I do not know who invented quad golf, but I have spent nearly a decade as a student of the game. Best played on a college campus with ample green space, the necessary equipment for quad golf is a single golf club and a tennis ball. Holes are improvised one-at-a-time, usually with a great deal of debate, at once earnest and tongue-in-cheek, about whether that fire hydrant or this rock or the light pole over there presents the best target.
Keeping score is illegal in quad golf, but nobody really enforces this rule. Contestants often spend the first hole or two meticulously counting their strokes, and I have even been known on one occasion to dare to write scores down, but before long the spirit of the game takes over, and it becomes evident to all parties that there are more important aspects of the game than keeping tally of the number of times you swing the club.
Country-club golfers are confined to groups of four, in the interest of keeping the pace of play—as though all these grown men swatting a plastic ball around the yard were in a hurry to be somewhere else after they are finished. There are no such concerns with quad golf, which allows for the size of the group to ebb and flow. I once was party to a round of quad golf played with a crowd nearing a dozen; as you may expect, this was an especially boisterous and joy-filled afternoon.
First-time quad golfers often experience a rush of rebellious elation, I suppose due to the strange sensation of waiting on the tee box for a family of five and their dog to clear out of the fairway. This is similar to the surge of panicked guilt when a swiftly struck tennis ball rolls gently past an old lady and her doddering husband, certain that they will be deeply offended. Yet they never are; in fact, it is always the unassuming spectators who seem to enjoy quad golf the most. Many will offer words of encouragement, and every now and then a middle-aged dad will offer a strategic tip or two, because that’s what middle-aged dads do.
An afternoon of quad golf yields an unexpected symphony: the peculiar thwop of a golf club hitting a tennis ball and the insatiable giggling and the mock sincerity with which contestants debate the best strategy for avoiding that pesky copse of trees and the merry whistling (there’s always someone inexplicably whistling during a round of quad golf). In the words of the brilliant Brian Doyle, everything’s music, so long as you hear it right.
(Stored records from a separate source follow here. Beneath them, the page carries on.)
(** A chain that leads to itself and holds no partition is followed for ever. *)
Lemma ebr_loop_turns l fuel b x v : b = 0 ∨ b = 5 →
  same_disk demo_emmc (card_with [(0, sector [leads 5]); (5, sector [leads 5])]) v →
  chain_from [demo_emmc] demo_keys 0 fuel demo_emmc b (mkChain l 0 0 0 x) v = Crash NoFuel.
Proof.
  revert b x v. induction fuel as [|fuel IH]; intros b x v Hb Hv; [done|]. cbn [chain_from].
  destruct (read_block demo_emmc demo_keys 0 demo_is_emmc [demo_emmc] eq_refl demo_healthy b v) as (v1 & E1 & S1).
  { destruct Hb as [-> | ->]; by vm_compute. }
  rewrite (image_same demo_emmc (card_with [(0, sector [leads 5]); (5, sector [leads 5])]) v) in E1 by done.
  assert (image demo_emmc (card_with [(0, sector [leads 5]); (5, sector [leads 5])]) (b * 512) 512 = sector [leads 5]) as Hi.
  { destruct Hb as [-> | ->]; by vm_compute. }
  rewrite Hi in E1. rewrite (comp_bind_run _ _ _ _ _ E1). cbn [fst snd negb Z.eqb Pos.eqb].
  change (test_block_type (sector [leads 5])) with 0. cbn [negb Z.eqb andb].
  assert (∀ flag, take_entries 4 0 flag b (sector [leads 5]) (mkChain l 0 0 0 x) = Ret (mkChain l 0 0 5 x)) as Ht by done.
  rewrite (comp_bind_run _ _ _ _ _ (lift_run _ _ _ (Ht _))). cbn [ch_part_num ch_primary_num ch_logic_start ch_partitions Z.eqb].
  apply IH; [by right|by etrans].
Qed.
Lemma check_of_chain fuel c v :
  chain_from [demo_emmc] demo_keys 0 fuel demo_emmc 0 (mkChain (replicate 32 no_partition) 0 0 0 0) v = Crash c →
  _check_ptbl_mbr [demo_emmc] demo_keys 0 fuel demo_emmc demo_ept v = Crash c.
Proof.
  intros E. unfold _check_ptbl_mbr. rewrite (comp_bind_run _ _ _ true v eq_refl). cbn [negb].
  rewrite (comp_bind_run _ _ _ true v eq_refl). cbn [negb]. unfold _construct_ptbl_by_mbr. cbn [it_partitions].
  change (Z.to_nat DOS_PARTITION_COUNT) with 32%nat. unfold mbind, comp_bind. by rewrite E.
Qed.
Theorem ebr_loop_never_ends fuel :
  _check_ptbl_mbr [demo_emmc] demo_keys 0 fuel demo_emmc demo_ept
    (card_with [(0, sector [leads 5]); (5, sector [leads 5])]) = Crash NoFuel.
Proof. apply check_of_chain, ebr_loop_turns; [by left|done]. Qed.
Quad golf, despite its frivolity, is in fact a reacquaintance with the beauty of golf. People who know things will tell you that golf isn’t a competition between players. The thing I have always gotten wrong about golf is that it isn’t a competition with the course, either. When it’s done well, golf is a cooperation with the course, an exercise in paying attention to the forces of nature—the slope of terrain, the arrangement of trees, the wind whispering through branches—and discovering what the course wants you to do, hidden in plain view.2
The secret of golf, which I think is the secret of sport, and maybe also of human life, is that the key to flourishing is to take yourself less seriously and play. Chasing a tennis ball around the yard is, of course, best done with rampant and unbridled childlike joy, and is therefore very good training for “real life,” which is in the end not all that different from quad golf. The essentials are the same: improvise well, refuse to keep score, never be in a hurry, welcome many companions, and listen to the music.
1 Full grown people attach knife blades to their shoes, slide around on ice and swing sticks to try to knock a rubber disc into a cage. And yeah, you could make such reductive claims about anything, but to me, hockey seems particularly silly.↩
2 Actually being able to do what the course tells you is another thing entirely, but it’s easier than you would expect if you’re paying attention.